Since you're retired, you'll be able to travel during the week, which often is less expensive than on the weekend. According to USA Today, the cheapest days for domestic flights generally are Tuesdays, Wednesdays and Saturdays. For flights to Europe, weekdays also tend to be more affordable than weekends.
With total control over your schedule, you'll be able to travel when it is cheapest to reach a particular destination, rather than whenever it fits into your office schedule. This means you can save a significant amount by traveling during the off-season, such as heading to desert destinations during the summer and mountain towns during the spring and fall. Check with discount travel sites such as Hotels.com, Priceline and Expedia in your search for lower rates on hotels and airfare.
Since you aren't pressed for time anymore, consider driving to your destination rather than flying. Even with gas (and maybe hotel) costs, driving can be less expensive than flying. Rather than driving your own car, consider renting a car for long-distance travel over a short period of time, an approach that, in the long run, could be cheaper than driving the 10-year-old family vehicle. With the right attitude, you might even find a scenic summer road trip even more enjoyable.
You likely had a limited number of vacation days when you worked in an office, but now that you're retired, you can take one long journey instead of multiple shorter trips, saving money on back-and-forth airfare. For example, rather than taking separate trips to Italy, Greece and Spain, you could combine these countries into one trip, establishing a base and then traveling to the other destinations via low-cost air carriers or train.
House-sitting can be an excellent way to find a free place to stay. Many people simply want someone to watch their pet, water their plants and bring in the mail, and with a lifetime of work under your belt, you'll have a plethora of demonstrated responsibility to show off to potential hosts. To help decide whether house-sitting is for you, check out websites such as TrustedHousesitters.com.
AARP deals exist for many elements of travel, including train fare, car rentals, hotels, flights and entire vacation packages. Take advantage of these retirement discounts to save a significant amount on every step of your journey. Outside of AARP, many hotels, resorts, restaurants and tour operators offer special discounts for older travelers, but those businesses might not automatically let you know about the deals — especially if you seem willing to pay full price.
With more free time on your hands, make it your mission to learn about under-the-radar destinations that might be cheaper to travel to than expensive mainstays such as Paris, London or Rome. As a bonus, you likely will have a more authentic experience at a destination that doesn't cater heavily to tourists.
If you can find other retirees with flexible schedules, you can drive down the cost of your trip by sharing housing. Remember how your sister said she always to travel to Las Vegas with you? Invite her to go and by doubling up in a hotel room, you can slash your bill in half.

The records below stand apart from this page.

(* ===== verification/RoasteryAuth.v ===== *)
(** * roastery: who may use the server

    Models roastery/src/config.rs, auth/bearer.rs, auth/layer.rs,
    proto/reapi/auth.rs, the loading of the CA of auth/mtls.rs, and from
    server.rs how they are put together: the choice of the listener, the
    rustls configuration and the capture of the client's certificates.  The
    files of the operator, addresses, URLs, PEM files, the parts of a
    certificate and the TLS handshake of rustls are parameters. *)

From S2P Require Import Prelude Version Coords VersionSpec Pom Xml PomXml Effective Profile Source Skipper.
From S2P Require Import Oreq Walker Cas Journal Index MetadataXml Fetch CacheSource Settings Config Loader.
From S2P Require Import LoaderFacts Project M2 SortBy Lockfile LockStore Pull RoasteryStore.

(** The machine of the server: std's addresses and files, the url crate, and
    certificates. *)
Class ServerHost := {
  Addr : Type;
  parse_addr : string -> option Addr;
  is_loopback : Addr -> bool;
  parse_url : string -> option string;
  create_dir : string -> option string;
  path_exists : string -> bool;
  read_file : string -> result string string;
  subject_from_cert : Cas.Bytes -> string
}.

(** rustls and rustls-pemfile: the certificates and the key of a PEM file, the
    roots of a verifier of client certificates, and a completed handshake. *)
Class Rustls := {
  read_bytes : string -> result string Cas.Bytes;
  pem_certs : Cas.Bytes -> result string (list Cas.Bytes);
  pem_private_key : Cas.Bytes -> result string (option Cas.Bytes);
  Verifier : Type;
  add_root : Cas.Bytes -> option string;
  build_verifier : list Cas.Bytes -> result string Verifier;
  with_single_cert : list Cas.Bytes -> Cas.Bytes -> option string;
  (* [handshake v chain]: with the verifier [v] of client certificates, if
     any, a client that presents [chain] completes the handshake. *)
  handshake : option Verifier -> list Cas.Bytes -> bool
}.

(** [WebPkiClientVerifier], as built without [allow_unauthenticated], turns
    away a client that presents no certificate. *)
Class RustlsLaws `{RU : Rustls} : Prop := {
  anonymous_refused : forall v, handshake (Some v) [] = false
}.

Module RoasteryAuth.
Import Cas.

Section Auth.
Context `{Dig : Cas.Digest} `{SH : ServerHost} `{RU : Rustls}.

(** ** Configuration *)

(** A value of the environment: its bytes, and whether they are UTF-8. *)
Record OsString := mkOs { raw : string; utf8 : bool }.

Definition to_str (o : option OsString) : option string := v ← o; if utf8 v then Some (raw v) else None.

Definition DEFAULT_BIND : string := "127.0.0.1:7878".
Definition DEFAULT_STORAGE_DIR : string := "./.roastery-data".
Definition DEFAULT_UPSTREAM_TIMEOUT_SECS : Z := 30.

Inductive StorageBackend : Type :=
  | Filesystem (root : string)
  | S3 (bucket region : string)
  | Gcs (bucket project : string).

Record TlsConfig := mkTls { cert_path : string; key_path : string }.

Record UpstreamConfig := mkUpstream { fetch_missing : bool; repos : list string; timeout_secs : Z }.

(** [bearer] is the tokens file, [mtls] the certificate authority. *)
Record AuthConfig := mkAuth { bearer : option string; mtls : option string }.

Definition any_configured (a : AuthConfig) : bool :=
  bool_decide (is_Some (bearer a)) || bool_decide (is_Some (mtls a)).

It's amazing what you can do with a small hotel refrigerator, some corner stores and a little creativity. You don't have to eat every meal in restaurants. Instead, go local and pick up a loaf of fresh bakery bread, some fruit and cheeses and sliced meat from a local deli. Many of the shops will have utensils and condiment packets, too. This approach should allow you to save a significant amount on your food bill — and think of the nice shopkeepers you'll meet along the way.